SteelSeries Alias Pro Review: A Newbie-Friendly XLR Microphone and Interface

For streamers, podcasters, and basically anyone who wants to upgrade their audio without a full studio backing them, the choices are to use a simple USB microphone that sounds OK or upgrade to a full XLR-based setup. The latter is what most professionals use and can deliver higher-quality audio. The SteelSeries Alias Pro is the best attempt yet to split the difference.

SteelSeries, the company that has impressed us with a number of high-quality gaming headsets, has entered the gaming microphone market with the Alias and Alias Pro. The former is a USB microphone that comes with a shock mount and RGB LEDs, but it’s the Alias Pro that turns heads the most. The microphone inside is similar to the base Alias model, but it uses an XLR connection and comes with a dead-simple audio interface.

Innovative Interface

The audio interface is one of the more cumbersome hurdles to get over when learning how to upgrade audio recording gear. Nearly every other type of gadget on earth can connect directly to a computer, but professional microphones still require this extra box that just sits on a desk. What does it do? Why do I need it? How do I get the right one? Can’t I just use a USB mic?

Photograph: SteelSeries

There are a lot of complicated answers to these questions, and we’ve explained them a bit more in-depth in the past, but rather than answer them, the Alias Pro sidesteps them. The box comes with an XLR microphone and an interface—dubbed the Stream Mixer—in the same package. If you don’t want to bother learning why an interface is important or what kind you need, you don’t have to worry about it. Just plug everything in and it’ll work. If you decide you want to upgrade the Stream Mixer interface later, you can swap another in and still use the same Alias Pro mic (or you can swap out the mic for another). It’s just like any other pro setup.

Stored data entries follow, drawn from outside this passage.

(** ** Concrete inputs *)

Definition fee1 : EventResponse := ContractCalls.FeeCollectedEvent (Contract.Build_EventMeta "ev-f" 2 "tx-f") 1 alice 25 token.
Definition fee_world : World gmap_engine := (processEvent 101000 fee1 sample_world).2.
Definition readings : ProcessReadings := {| sse_connections := 0; pgPool := JNull; uptime := 5 |}.
Definition asked_at (now : Z) (w : World gmap_engine) : MetricsRequest :=
  {| rq_now := now; rq_readings := readings; rq_world := w |}.
Definition three_requests : list MetricsRequest :=
  [asked_at 200000 sample_world; asked_at 230000 fee_world; asked_at 260000 fee_world].
Definition no_createdAt (_ : string * string) : Z := 0.
Definition answer_shape (a : AdminAnswer) : option (bool * Z * option (option Z)) :=
  match a with
  | MetricsAnswer hit m t => Some (hit, t, totalFeesCollectedByToken m !! "C7"%string)
  | _ => None
  end.

(** The fee is seen once the first answer is a minute old. *)
Lemma metrics_honest_witness :
  map answer_shape (serve_all no_createdAt (fresh_cache 10) three_requests) =
    [Some (false, 200000, None); Some (true, 200000, None); Some (false, 260000, Some (Some 25))] /\
  forall a, serve_all no_createdAt (fresh_cache 10) three_requests !! 1%nat = Some a ->
    honest no_createdAt [asked_at 200000 sample_world] (asked_at 230000 fee_world) a.
Proof.
  split; [vm_compute; reflexivity|]. intros a Ha.
  exact (metrics_honest no_createdAt 10 three_requests 1 (asked_at 230000 fee_world) a eq_refl Ha).
Defined.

For gamers and streamers, the audio interface is worth keeping around. It’s not too complicated to use compared to most other interfaces. There are two dials—one for microphone gain and one for computer volume (you can customize them)—and two buttons. The buttons mute either the microphone or computer audio and light up while muted, so you’ll never wonder if someone can actually hear you while on a stream. The physical controls are easier to monitor and adjust while live and the LEDs even make for a better aesthetic if your desk space is frequently on camera.

Streamlining Streaming

The interface comes with +48V phantom power—a feature most professional mics need to get a usable audio signal, including the Alias Pro—and a built-in preamp. If you don’t know what those words mean and really don’t want to get bogged down in the details, then the Alias Pro interface might be appealing to you. It makes XLR support as plug-and-play as it can get.

Unlike most audio interfaces, the phantom power on the Stream Mixer doesn’t have a hardware button you can turn on or off. That’s a feature professionals might need—like if you’re swapping to a microphone that doesn’t require phantom power—but for most people, you either need it on or you don’t (and you can configure this in the Engine section of the SteelSeries GG app). A dedicated button for this is one of those features that doesn’t make sense to devote room to for streamers.